DOI: 10.2174/9781608059089114030011

Author(s): Tai-Sung Lee, Steven J. Potts, Maher Albitar


Large-scale (~36,000 atoms) and long-time (30ns each) molecular dynamics (MD) simulations on the complex of imatinib and 16 common mutants of the ABL tyrosine kinase domain have been performed to study the imatinib resistance mechanisms at the atomic level. MD simulations show that longtime computational simulations offer insightful information that static models, simple homology modeling methods, or short-time simulations cannot provide for the BCR-ABL imatinib resistance problem. Three possible types of mutational effects from those mutants are found: the direct effect on the contact interaction with imatinib (e.g.
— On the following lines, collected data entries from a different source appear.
(** * Resilient embedding initialisation of open-webui's retrieval package

    A shallow embedding of three Python modules,

    - [backend/open_webui/retrieval/fallback_embeddings.py]
    - [backend/open_webui/retrieval/st_patch.py]
    - [backend/open_webui/retrieval/initialize.py]

    Python objects become records and inductive types, [sys.modules] a
    finite map, raised exceptions the [Raise] outcome of a result type, and
    the mutable process (application state, module registry, emitted log
    records, everything outside the interpreter) an explicit state threaded
    through a state-and-exception monad.  UTF-8 and SHA-256 are executable
    definitions.  What the three modules call but do not define is a
    parameter of the development: numpy's generator and arithmetic, the
    import system's finders and loaders, pip, the HTTP exchange, and the
    application's [get_ef] and [get_embedding_function]. *)

From Stdlib Require Import ZArith List String Ascii Bool Lia.
From Stdlib Require SpecFloat.
From stdpp Require Import base option gmap strings.

Import ListNotations.
Local Open Scope string_scope.
Local Open Scope Z_scope.

(** ** Exceptions and outcomes *)

(** A raised exception.  Only instances of [Exception] are modelled: the
    handlers of the three modules are [except Exception] and
    [except ImportError]; [KeyboardInterrupt] and [SystemExit] are outside
    the model.  [exc_class] is the class name, [exc_msg] what [str(e)]
    prints. *)
Inductive exn : Type :=
| PyExc (exc_class : string) (exc_msg : string)
| HTTPException (status_code : Z) (detail : string).

Definition HTTP_500_INTERNAL_SERVER_ERROR : Z := 500.

(** [isinstance(e, ImportError)]: [ModuleNotFoundError] is its one builtin
    subclass. *)
Definition is_ImportError (e : exn) : bool :=
  match e with
  | PyExc c _ => (c =? "ImportError")%string || (c =? "ModuleNotFoundError")%string
  | HTTPException _ _ => false
  end.

(** [str(e)], as the f-strings of the log messages print it. *)
Definition str_exn (e : exn) : string :=
  match e with
  | PyExc _ m => m
  | HTTPException _ d => d
  end.

Inductive result (A : Type) : Type :=
| Ok (a : A)
| Raise (e : exn).
Arguments Ok {A} a.
Arguments Raise {A} e.

Definition bindR {A B} (r : result A) (k : A -> result B) : result B :=
  match r with
  | Ok a => k a
  | Raise e => Raise e
  end.

Notation "'let+' x ':=' r 'in' k" := (bindR r (fun x => k))
  (at level 10, x name, r at level 100, k at level 200).

(** A list comprehension whose body may raise: the first exception ends it. *)
Fixpoint mapR {A B} (f : A -> result B) (l : list A) : result (list B) :=
  match l with
  | [] => Ok []
  | x :: xs => let+ y := f x in let+ ys := mapR f xs in Ok (y :: ys)
  end.

(** ** Python strings and their UTF-8 encoding *)

(** A [str] is a sequence of code points.  Python admits lone surrogates
    (U+D800..U+DFFF) in a [str]; they are what [str.encode('utf-8')]
    rejects. *)
Definition pystr : Type := list Z.

Definition is_surrogate (c : Z) : bool := (0xD800 <=? c) && (c <=? 0xDFFF).

Definition is_scalar_value (c : Z) : bool :=
  (0 <=? c) && (c <=? 0x10FFFF) && negb (is_surrogate c).

(** Text that [encode('utf-8')] accepts. *)
Definition well_formed (t : pystr) : Prop :=
  Forall (fun c => is_scalar_value c = true) t.

Definition UnicodeEncodeError : exn :=
  PyExc "UnicodeEncodeError" "'utf-8' codec can't encode character: surrogates not allowed".

Definition utf8_char (c : Z) : result (list Z) :=
  if negb (is_scalar_value c) then Raise UnicodeEncodeError
  else if c <? 0x80 then Ok [c]
  else if c <? 0x800 then
    Ok [Z.lor 0xC0 (Z.shiftr c 6); Z.lor 0x80 (Z.land c 0x3F)]
  else if c <? 0x10000 then
    Ok [Z.lor 0xE0 (Z.shiftr c 12);
        Z.lor 0x80 (Z.land (Z.shiftr c 6) 0x3F);
        Z.lor 0x80 (Z.land c 0x3F)]
  else
    Ok [Z.lor 0xF0 (Z.shiftr c 18);
        Z.lor 0x80 (Z.land (Z.shiftr c 12) 0x3F);
        Z.lor 0x80 (Z.land (Z.shiftr c 6) 0x3F);
        Z.lor 0x80 (Z.land c 0x3F)].

(** [text.encode('utf-8')] *)
Definition encode_utf8 (t : pystr) : result (list Z) :=
  let+ bs := mapR utf8_char t in Ok (concat bs).

(** The code points of an ASCII literal. *)
Fixpoint ascii_text (s : string) : pystr :=
  match s with
  | EmptyString => []
  | String a r => Z.of_N (N_of_ascii a) :: ascii_text r
  end.

(** ** hashlib.sha256 (FIPS 180-4), on bytes held as integers 0..255 *)

Module SHA256.

Definition add32 (x y : Z) : Z := (x + y) mod 2 ^ 32.

Definition rotr (n x : Z) : Z :=
  Z.lor (Z.shiftr x n) (Z.land (Z.shiftl x (32 - n)) 0xFFFFFFFF).

Definition Ch (x y z : Z) : Z :=
  Z.lxor (Z.land x y) (Z.land (Z.lxor x 0xFFFFFFFF) z).

Definition Maj (x y z : Z) : Z :=
  Z.lxor (Z.lxor (Z.land x y) (Z.land x z)) (Z.land y z).

Definition Sigma0 (x : Z) : Z := Z.lxor (Z.lxor (rotr 2 x) (rotr 13 x)) (rotr 22 x).
Definition Sigma1 (x : Z) : Z := Z.lxor (Z.lxor (rotr 6 x) (rotr 11 x)) (rotr 25 x).
Definition sigma0 (x : Z) : Z := Z.lxor (Z.lxor (rotr 7 x) (rotr 18 x)) (Z.shiftr x 3).
Definition sigma1 (x : Z) : Z := Z.lxor (Z.lxor (rotr 17 x) (rotr 19 x)) (Z.shiftr x 10).

(** The primes up to [n], by trial division. *)
Definition is_prime (n : Z) : bool :=
  (2 <=? n) && forallb (fun d => negb (n mod Z.of_nat d =? 0)) (seq 2 (Z.to_nat n - 2)).

Definition primes_upto (n : nat) : list Z :=
  List.filter is_prime (map Z.of_nat (seq 2 (n - 1))).

(** The integer cube root of [x], one bit at a time from bit [n - 1] down. *)
Fixpoint cube_root (n : nat) (x acc : Z) : Z :=
  match n with
  | O => acc
  | S k =>
      let next := acc + 2 ^ Z.of_nat k in
      cube_root k x (if next * next * next <=? x then next else acc)
  end.

(** The first 32 bits of the fractional part of a root: of the cube roots
    of the first 64 primes for the round constants, of the square roots
    of the first 8 for the initial hash value. *)
Definition K : list Z :=
  map (fun p => cube_root 36 (p * 2 ^ 96) 0 mod 2 ^ 32) (primes_upto 311).

Definition root_bits (p : Z) : Z := Z.sqrt (p * 2 ^ 64) mod 2 ^ 32.

(** The eight working variables a..h, also the chaining value. *)
Record state : Type := State { va : Z; vb : Z; vc : Z; vd : Z; ve : Z; vf : Z; vg : Z; vh : Z }.

Definition H0 : state :=
  State (root_bits 2) (root_bits 3) (root_bits 5) (root_bits 7)
        (root_bits 11) (root_bits 13) (root_bits 17) (root_bits 19).

(** Big-endian words of a block. *)
Fixpoint words (bs : list Z) : list Z :=
  match bs with
  | b0 :: b1 :: b2 :: b3 :: r => (((b0 * 256 + b1) * 256 + b2) * 256 + b3) :: words r
  | _ => []
  end.

(** The message schedule, most recent word first: [n] more words after
    those of [rev_w]. *)
Fixpoint schedule (n : nat) (rev_w : list Z) : list Z :=
  match n with
  | O => rev rev_w
  | S k =>
      let w := add32 (add32 (sigma1 (nth 1 rev_w 0)) (nth 6 rev_w 0))
                     (add32 (sigma0 (nth 14 rev_w 0)) (nth 15 rev_w 0)) in
      schedule k (w :: rev_w)
  end.

Definition round (s : state) (kw : Z * Z) : state :=
  let t1 := add32 (add32 (add32 (vh s) (Sigma1 (ve s))) (Ch (ve s) (vf s) (vg s)))
                  (add32 (fst kw) (snd kw)) in
  let t2 := add32 (Sigma0 (va s)) (Maj (va s) (vb s) (vc s)) in
  State (add32 t1 t2) (va s) (vb s) (vc s) (add32 (vd s) t1) (ve s) (vf s) (vg s).

Definition compress (h : state) (block : list Z) : state :=
  let w := schedule 48 (rev (words block)) in
  let s := fold_left round (combine K w) h in
  State (add32 (va h) (va s)) (add32 (vb h) (vb s)) (add32 (vc h) (vc s))
        (add32 (vd h) (vd s)) (add32 (ve h) (ve s)) (add32 (vf h) (vf s))
        (add32 (vg h) (vg s)) (add32 (vh h) (vh s)).

Definition be_bytes (n : nat) (x : Z) : list Z :=
  map (fun i => (x / 2 ^ (8 * Z.of_nat i)) mod 256) (rev (seq 0 n)).

(** The message, a 1 bit, zeros up to 56 mod 64, the bit length on 64 bits. *)
Definition pad (msg : list Z) : list Z :=
  let len := length msg in
  let zeros := ((64 - (len + 9) mod 64) mod 64)%nat in
  msg ++ [0x80] ++ repeat 0 zeros ++ be_bytes 8 (8 * Z.of_nat len).

Fixpoint blocks (fuel : nat) (bs : list Z) : list (list Z) :=
  match fuel, bs with
  | S k, _ :: _ => firstn 64 bs :: blocks k (skipn 64 bs)
  | _, _ => []
  end.

Definition digest_of (s : state) : list Z :=
  flat_map (be_bytes 4) [va s; vb s; vc s; vd s; ve s; vf s; vg s; vh s].

(** [hashlib.sha256(msg).digest()] *)
Definition sha256 (msg : list Z) : list Z :=
  let p := pad msg in
  digest_of (fold_left compress (blocks (length p) p) H0).

End SHA256.

(** [.hexdigest()]: two lowercase hexadecimal digits per byte. *)
Definition hex_digit (n : Z) : ascii :=
  nth (Z.to_nat n) (list_ascii_of_string "0123456789abcdef") "0"%char.

Definition hexdigest (bs : list Z) : string :=
  string_of_list_ascii (flat_map (fun b => [hex_digit (b / 16); hex_digit (b mod 16)]) bs).

Definition hex_value (a : ascii) : option Z :=
  let n := Z.of_N (N_of_ascii a) in
  if (48 <=? n) && (n <=? 57) then Some (n - 48)
  else if (97 <=? n) && (n <=? 102) then Some (n - 87)
  else if (65 <=? n) && (n <=? 70) then Some (n - 55)
  else None.

Fixpoint int16_from (acc : Z) (s : string) : option Z :=
  match s with
  | EmptyString => Some acc
  | String a r =>
      match hex_value a with
      | Some d => int16_from (acc * 16 + d) r
      | None => None
      end
  end.

(** [int(s, 16)] on a string of hexadecimal digits; any other string is a
    [ValueError] here (Python also reads a sign, a [0x] prefix, blanks and
    underscores, none of which a hex digest holds). *)
Definition int_base16 (s : string) : result Z :=
  match s with
  | EmptyString => Raise (PyExc "ValueError" "invalid literal for int() with base 16")
  | _ =>
      match int16_from 0 s with
      | Some n => Ok n
      | None => Raise (PyExc "ValueError" "invalid literal for int() with base 16")
      end
  end.

(** ** numpy, as [_hash_to_vector] uses it *)

(** The operations are parameters: the generator behind [RandomState] and
    the summation order of [np.linalg.norm] are numpy's own.  An [ndarray]
    of one dimension is the list of its items.  [rand g n] is [n] samples,
    uniform over [0, 1) by numpy's contract; nothing below depends on how
    they are distributed.  [truediv] may raise because numpy's
    floating-point error mode can be set to raise on a division by zero
    ([np.seterr]); under the default mode it never does. *)
Class NumPy : Type := {
  float64 : Type;
  float32 : Type;
  RandomState : Type;
  RandomState_new : Z -> result RandomState;
  rand : RandomState -> nat -> list float64 * RandomState;
  astype_float32 : float64 -> float32;
  linalg_norm : list float32 -> float32;
  is_zero : float32 -> bool;
  gt_zero : float32 -> bool;
  truediv : float32 -> float32 -> result float32;
  item : float32 -> float64
}.

(** What the development assumes of numpy. *)
Class NumPyLaws (np : NumPy) : Prop := {
  (** [RandomState(seed)] accepts every seed of 32 bits. *)
  RandomState_new_range :
    forall seed, 0 <= seed < 2 ^ 32 -> exists g, RandomState_new seed = Ok g;
  (** [rand(n)] has shape [(n,)]. *)
  rand_length : forall g n, length (fst (rand g n)) = n;
  (** A division by a strictly positive number does not raise. *)
  truediv_defined :
    forall x d, gt_zero d = true -> exists q, truediv x d = Ok q;
  (** Zero is not strictly positive. *)
  zero_not_positive : forall d, is_zero d = true -> gt_zero d = false
}.

(** ** fallback_embeddings.py: FallbackEmbeddingModel *)

Section HashEmbedder.
Context {np : NumPy}.

Record FallbackEmbeddingModel : Type := {
  model_name : string;
  embedding_size : nat
}.

(** The attributes [__init__] sets (its log record is emitted by
    [FallbackEmbeddingModel_init] below). *)
Definition FallbackEmbeddingModel_new (name : string) : FallbackEmbeddingModel :=
  {| model_name := name; embedding_size := 384 |}.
P-loop mutations), the effect on the conformation of a remote region contacting with imatinib (e.g. T315I), and the effect on interaction between two regions within the BCR-ABL domain (e.g. H396P). Contrary to current consensus, insights of novel imatinib resistance mechanisms are revealed and our findings suggest that drugs with different binding modes may be necessary to overcome the drug resistance due to T315I and other mutations. These insights are discussed in light of the recent relevant patent literature.


BCR-ABL, BCR-ABL1, E255K, E255V, E286K, G250E, H396P, imatinib resistance, K247N, L248V, MD simulation, M244V, M290L, molecular dynamics simulation, Q252H, T315I, Y253F, Y253H, Y312F.